Altin would have laughed if it all wasn’t so cosmically ridiculous. “She says ‘no.’ She’s still in love with the dead planet.”

“Altin!” Orli snapped, her mouth and her eyes flung wide. “What’s wrong with you?”

He recoiled from the shocked expression on her face, and his hands went out helplessly to his sides. “What? This is absurd. And it’s taking a lot of time. And we’re not getting anywhere.”

“What’s absurd is that somehow you ended up being the one who can speak to her easily while I cannot. My God. How insensitive can you possibly be?”

“If you want to try, go ahead,” he said. He tugged off the huge silver ring and handed it to her.

Orli grimaced as she watched the light pulsing inside the curve of the ring, glaring at it as if it might burn her on contact. She well remembered what had happened to her when she’d touched the yellow Liquefying Stone that day long ago, the day she’d met Blue Fire and the day both she and Altin had nearly died. That stone had been far less potent than the green one in Altin’s ring. Altin had made it more than clear that this thing, this secreted part of Blue Fire’s very innermost self, was something more dangerous than the yellow stone alone. But she reached out and took it anyway. “Do you think it will work?”

“I doubt it, but I’m sure in the nine hells not getting anywhere on my own. She did find you when you were holding the Liquefying Stone, so who knows. You were a lot closer to her then, and sleeping, but it’s worth a try.”

Orli slid the ring over her thumb reluctantly. She cringed, waiting for the mental onslaught of Blue Fire’s inner voice. It did not come. They spent several more minutes waiting, but to no avail. Orli handed the ring back to him and shook her head. “Guess not.”

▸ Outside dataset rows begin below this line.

(** * EM fitting of Gaussian mixture models

    A shallow embedding of mlpack's [EMFit] (methods/gmm/em_fit_impl.hpp):
    the two [Estimate] overloads, [InitialClustering], [LogLikelihood] and
    [ArmadilloGMMWrapper], and the properties of them that the
    specification states, followed by further properties of the code.

    The code computes on C++ [double]s.  The embedding is written once, over
    an interface [Scalar] of the arithmetic that the code uses, and is read
    at two instances: IEEE binary64 ([float]), the arithmetic of the compiled
    code, and exact rationals ([Qc]).  What depends on the control flow
    alone is proved for every instance.  What depends on algebra (sums,
    quotients, order) is proved for every instance that obeys the laws of
    an ordered field, [ScalarLaws]: the rationals do, the reals would,
    binary64 does not. *)

From Stdlib Require Import ZArith QArith Qcanon Field Floats Lia.
From stdpp Require Import base list numbers.
Definition tally_step (t : Tally) (entry : Entry) : Tally :=
  let up_count := if is_up entry then t_up_count t + 1 else t_up_count t in
  let critical_count :=
    if is_up entry then t_critical_count t else t_critical_count t + 1 in
  let warning_count :=
    if status entry =? "WARNING" then t_warning_count t + 1
    else t_warning_count t in
  let cpu_values :=
    match cpu entry with
    | Some c => (t_cpu_values t ++ [c])%list
    | None => t_cpu_values t
    end in
  let disk_values :=
    match disk entry with
    | Some d => (t_disk_values t ++ [d])%list
    | None => t_disk_values t
    end in
  mkTally up_count warning_count critical_count cpu_values disk_values.

Definition tally (entries : list Entry) : Tally :=
  fold_left tally_step entries (mkTally 0 0 0 [] []).

(** [sum(values) / len(values) if values else 0] *)
Definition average (values : list Z) : Q :=
  match values with
  | [] => 0%Q
  | _ :: _ => true_div (sum values) (len values)
  end.

(** [max(values) if values else 0] *)
Definition maximum (values : list Z) : Z :=
  match values with
  | [] => 0
  | v :: rest => max v rest
  end.

Record Metrics : Type := mkMetrics {
  total_checks : Z;
  up_count : Z;
  warning_count : Z;
  critical_count : Z;
  avg_cpu : Q;
  max_cpu : Z;
  avg_disk : Q;
  max_disk : Z;
  uptime_pct : Q
}.

Definition compute_server_metrics (entries_for_server : list Entry) : Metrics :=
  let total_checks := len entries_for_server in
  let t := tally entries_for_server in
  let avg_cpu := average (t_cpu_values t) in
  let max_cpu := maximum (t_cpu_values t) in
  let avg_disk := average (t_disk_values t) in
  let max_disk := maximum (t_disk_values t) in
  let uptime_pct :=
    if (0 <? total_checks)%Z
    then float_mul (true_div (t_up_count t) total_checks) 100
    else 0%Q in
  {| total_checks := total_checks;
     up_count := t_up_count t;
     warning_count := t_warning_count t;
     critical_count := t_critical_count t;
     avg_cpu := avg_cpu;
     max_cpu := max_cpu;
     avg_disk := avg_disk;
     max_disk := max_disk;
     uptime_pct := uptime_pct |}.

(** What a report has printed, and what it has written to its file when it
    opened one. *)
Record Sink : Type := mkSink {
  console : list string;
  file : option (list string)
}.

(** [open(report_file_path, "w") if report_file_path else None] *)
Definition open_report (report_file_path : option string) : Sink :=
  match report_file_path with
  | Some path => if path =? "" then mkSink [] None else mkSink [] (Some [])
  | None => mkSink [] None
  end.

Definition newline : string := String (ascii_of_nat 10) EmptyString.

Definition write_and_print (text : string) (out : Sink) : Sink :=
  {| console := (console out ++ [text])%list;
     file := option_map (fun written => (written ++ [(text ++ newline)%string])%list) (file out) |}.

Definition write_all (texts : list string) (out : Sink) : Sink :=
  fold_left (fun o text => write_and_print text o) texts out.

“Of course not.” Both of them were frustrated. Frustrated and tired.

Blue Fire’s fear came washing into him when he put the ring back on. It was fear and love and remorse.
Orli Love not leave Blue Fire. Hate alone
. His mind swelled with the immense loneliness that resided eternally in her, loneliness the size of a galaxy. But there was more to it, something penitent. He realized it was an apology.

What?
He sent back, confused by the rush of such anxiety.
What do you mean?

Orli Love not leave
. She had no word for “please” but it was clear that she was pleading with him.

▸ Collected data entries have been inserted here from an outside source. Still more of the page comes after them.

(** C1, counterexample: the hyphen of "A-B" is in no position of the Hill
    encoding of the text, nor of its Playfair encoding. *)
Lemma hyphen_is_stripped :
  (45 ∈ codes "A-B") ∧ is_alpha 45 = false ∧
  hillEncrypt (codes "A-B") ((6, 24, 1), (13, 16, 10), (20, 17, 15))
  = codes "VMY" ∧
  playfairEncrypt (codes "A-B") (codes "KEY") = Ok (codes "BK") ∧
  (45 ∉ codes "VMY") ∧ (45 ∉ codes "BK").
Proof.
  split; [apply (bool_decide_unpack _); vm_compute; exact I|].
  split; [reflexivity|]. split; [reflexivity|]. split; [reflexivity|].
  split; apply (bool_decide_unpack _); vm_compute; exact I.
Qed.

(** * Further properties of the cipher module *)

(** ** Arithmetic utilities *)

(** [gcd] returns the greatest common divisor of its arguments up to the
    sign: its magnitude is the mathematical gcd for all integers, on the
    magnitudes of its arguments it is the gcd itself, and [gcd a 0] is
    [a]. *)
Theorem gcd_up_to_sign (a b : Z) :
  Z.abs (gcd a b) = Z.gcd a b ∧
  gcd (Z.abs a) (Z.abs b) = Z.gcd a b ∧
  gcd a 0 = a.
Proof.
  split; [apply gcd_abs|]. split.
  - rewrite gcd_spec by lia. by rewrite Z.gcd_abs_l, Z.gcd_abs_r.
  - rewrite gcd_step. by rewrite decide_True.
Qed.

(** [mod] is the floor modulus for a positive modulus up to 2^52, where the
    sum [(n % m) + m] is exact: the result lies in [0, m) and differs from
    [n] by a multiple of [m], also for negative [n]. *)
Theorem mod_is_floor_modulus (n m : Z) :
  0 < m <= 2 ^ 52 →
  0 <= mod' n m < m ∧ mod' n m = n `mod` m ∧ (m | n - mod' n m).
Proof.
  intros Hm. rewrite mod'_eq by done.
  split; [apply Z.mod_pos_bound; lia|]. split; [reflexivity|].
  exists (n `div` m). rewrite (Z.div_mod n m) at 1 by lia. ring.
Qed.

Lemma mod_is_floor_modulus_witness :
  0 <= mod' (-7) 26 < 26 ∧ mod' (-7) 26 = (-7) `mod` 26 ∧
  (26 | -7 - mod' (-7) 26).
Proof. apply (mod_is_floor_modulus (-7) 26). lia. Defined.

(** The candidates of [modInverse] and its test, for a modulus above 1 and
    up to 2^26, where the products [a * x] of numbers below the modulus are
    exact. *)
Lemma modInverse_test (a m x : Z) :
  2 <= m <= 2 ^ 26 → 1 <= x < m →
  (Z.rem (fmul (Z.rem (fadd (Z.rem a m) m) m) x) m =? 1) = true
  ↔ (a * x) `mod` m = 1.
Proof.
  intros Hm Hx. fold (mod' a m). rewrite mod'_eq by lia.
  pose proof (Z.mod_pos_bound a m ltac:(lia)).
  rewrite fmul_exact by nia.
  rewrite Z.rem_mod_nonneg by nia. rewrite Z.eqb_eq.
  by rewrite Zmult_mod_idemp_l.
Qed.

Lemma modInverse_Some (a m x : Z) :
  2 <= m <= 2 ^ 26 →
  modInverse a m = Some x → 1 <= x < m ∧ (a * x) `mod` m = 1.
Proof.
  intros Hm H. unfold modInverse in H. apply find_some in H as [Hin Ht].
  apply list_elem_of_In, elem_of_seqZ in Hin.
  assert (1 <= x < m) as Hx by lia. split; [done|].
  by apply (modInverse_test a m x Hm Hx).
Qed.

Lemma modInverse_exists (a m : Z) :
  2 <= m <= 2 ^ 26 → Z.gcd a m = 1 → ∃ x, modInverse a m = Some x.
Proof.
  intros Hm Hg.
  destruct (Z.gcd_bezout a m 1 Hg) as (u & v & Huv).
  assert ((a * (u `mod` m)) `mod` m = 1) as Hinv.
  { rewrite Zmult_mod_idemp_r.
    replace (a * u) with (1 + (- v) * m) by lia.
    rewrite Z_mod_plus_full. apply Z.mod_small. lia. }
  pose proof (Z.mod_pos_bound u m ltac:(lia)) as Hb.
  assert (u `mod` m ≠ 0) as Hnz.
  { intros E. rewrite E, Z.mul_0_r, Z.mod_0_l in Hinv by lia. done. }
  destruct (modInverse a m) as [x|] eqn:Hf; [eauto|].
  unfold modInverse in Hf.
  pose proof (find_none _ _ Hf (u `mod` m)) as Hnone. cbv beta in Hnone.
  rewrite (proj2 (modInverse_test a m (u `mod` m) Hm ltac:(lia)) Hinv)
    in Hnone.
  discriminate Hnone. apply list_elem_of_In, elem_of_seqZ. lia.
Qed.

Lemma modInverse_None (a m : Z) :
  2 <= m <= 2 ^ 26 → (modInverse a m = None ↔ Z.gcd a m ≠ 1).
Proof.
  intros Hm. split.
  - intros Hn Hg. destruct (modInverse_exists a m Hm Hg) as [x Hx].
    congruence.
  - intros Hg. destruct (modInverse a m) as [x|] eqn:Hf; [|done].
    apply modInverse_Some in Hf as [Hx Hinv]; [|done].
    exfalso. apply Hg. apply Z.bezout_1_gcd.
    exists x, (- ((a * x) `div` m)).
    pose proof (Z.div_mod (a * x) m ltac:(lia)) as E. rewrite Hinv in E.
    lia.
Qed.

(** For a modulus above 1 and up to 2^26, [modInverse] returns an inverse
    of [a] among 1..m-1 whenever it returns a number, and it returns [null]
    exactly when [a] is not coprime to the modulus; [a] may be any
    integer. *)
Theorem modInverse_correct (a m : Z) :
  2 <= m <= 2 ^ 26 →
  (∀ x, modInverse a m = Some x → 1 <= x < m ∧ (a * x) `mod` m = 1) ∧
  (modInverse a m = None ↔ Z.gcd a m ≠ 1).
Proof.
  intros Hm. split.
  - intros x. by apply modInverse_Some.
  - by apply modInverse_None.
Qed.

Lemma modInverse_correct_witness :
  (∀ x, modInverse (-5) 26 = Some x → 1 <= x < 26 ∧ (-5 * x) `mod` 26 = 1) ∧
  (modInverse (-5) 26 = None ↔ Z.gcd (-5) 26 ≠ 1).
Proof. apply (modInverse_correct (-5) 26). lia. Defined.

(** ** Caesar *)

Lemma caesarEncrypt_compose (t : text) (s1 s2 : Z) :
  safe_shift s1 → safe_shift s2 → safe_shift (s1 + s2) →
  caesarEncrypt (caesarEncrypt t s1) s2 = caesarEncrypt t (s1 + s2).
Proof.
  intros H1 H2 H12. rewrite !caesarEncrypt_ok by done.
  rewrite <- list_fmap_compose.
  apply list_fmap_ext. intros _ ch _. cbn.
  pose proof (Z.mod_pos_bound (ch - 97 + s1) 26 ltac:(lia)).
  pose proof (Z.mod_pos_bound (ch - 65 + s1) 26 ltac:(lia)).
  letter_cases ch.
  - rewrite (proj2 (is_lower_spec _)) by lia. f_equal.
    replace ((ch - 97 + s1) `mod` 26 + 97 - 97 + s2)
      with ((ch - 97 + s1) `mod` 26 + s2) by ring.
    rewrite Zplus_mod_idemp_l. f_equal. ring.
  - rewrite (proj2 (is_lower_false _)) by lia.
    rewrite (proj2 (is_upper_spec _)) by lia. f_equal.
    replace ((ch - 65 + s1) `mod` 26 + 65 - 65 + s2)
      with ((ch - 65 + s1) `mod` 26 + s2) by ring.
    rewrite Zplus_mod_idemp_l. f_equal. ring.
  - rewrite Hl, Hu. reflexivity.
Qed.

Lemma safe_shift_0 : safe_shift 0.
Proof. unfold safe_shift. lia. Qed.

Lemma caesarEncrypt_0 (t : text) : caesarEncrypt t 0 = t.
Proof.
  rewrite caesarEncrypt_ok by apply safe_shift_0.
  rewrite <- (list_fmap_id t) at 2.
  apply list_fmap_ext. intros _ ch _. cbn.
  rewrite !Z.add_0_r.
  letter_cases ch; [| |reflexivity].
  - rewrite Z.mod_small by lia. ring.
  - rewrite Z.mod_small by lia. ring.
Qed.

(** Shifts add up, as long as the two shifts and their sum are safe:
    encoding twice is encoding once with the sum of the shifts, the shifts 0
    and 26 change nothing, and encoding undoes decoding (the other
    direction of the round trip). *)
Theorem caesar_shifts_add_up (t : text) (s1 s2 : Z) :
  safe_shift s1 → safe_shift s2 → safe_shift (s1 + s2) →
  caesarEncrypt (caesarEncrypt t s1) s2 = caesarEncrypt t (s1 + s2) ∧
  caesarEncrypt t 0 = t ∧
  caesarEncrypt t 26 = t ∧
  caesarEncrypt (caesarDecrypt t s1) s1 = t.
Proof.
  intros H1 H2 H12.
  split; [by apply caesarEncrypt_compose|]. split; [apply caesarEncrypt_0|].
  split.
  - rewrite caesarEncrypt_mod by (unfold safe_shift; lia).
    apply caesarEncrypt_0.
  - unfold caesarDecrypt. rewrite caesarEncrypt_compose.
    + replace (- s1 + s1) with 0 by ring. apply caesarEncrypt_0.
    + by apply safe_shift_opp.
    + done.
    + replace (- s1 + s1) with 0 by ring. apply safe_shift_0.
Qed.

Lemma caesar_shifts_add_up_witness :
  caesarEncrypt (caesarEncrypt (codes "Hello, World!") 30) (-4)
  = caesarEncrypt (codes "Hello, World!") (30 + -4) ∧
  caesarEncrypt (codes "Hello, World!") 0 = codes "Hello, World!" ∧
  caesarEncrypt (codes "Hello, World!") 26 = codes "Hello, World!" ∧
  caesarEncrypt (caesarDecrypt (codes "Hello, World!") 30) 30
  = codes "Hello, World!".
Proof.
  apply (caesar_shifts_add_up (codes "Hello, World!") 30 (-4));
    unfold safe_shift; lia.
Defined.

It took him a moment to sort through the torrent of anxiousness and fear, the sense of abandonment, but finally he made it out. She thought he’d left her, cut her loose forever when he took off the ring.

No
, he thought back to her then.
I’m here
. He did not speak it, thinking it just to her. He showed her in his memory what he tried to do, how he’d tried to help Orli talk to her with the ring. He tried to explain. He could sense she mostly understood, but she was still shaken by the experience. And so quickly too.

Blue Fire talk Red Fire,
she sent then. It came on a wave of complicity, servile, though definitely afraid and filled with echoes of loneliness. He saw then an image of himself walking across the pond where the dandelions blew. In his arms was a red-hued orb. He carried it across the pond and placed it in the water where it floated next to the round globe of Blue Fire’s world. It was obvious what Altin had to do.
Blue Fire speak Red Fire. Orli Love not leave.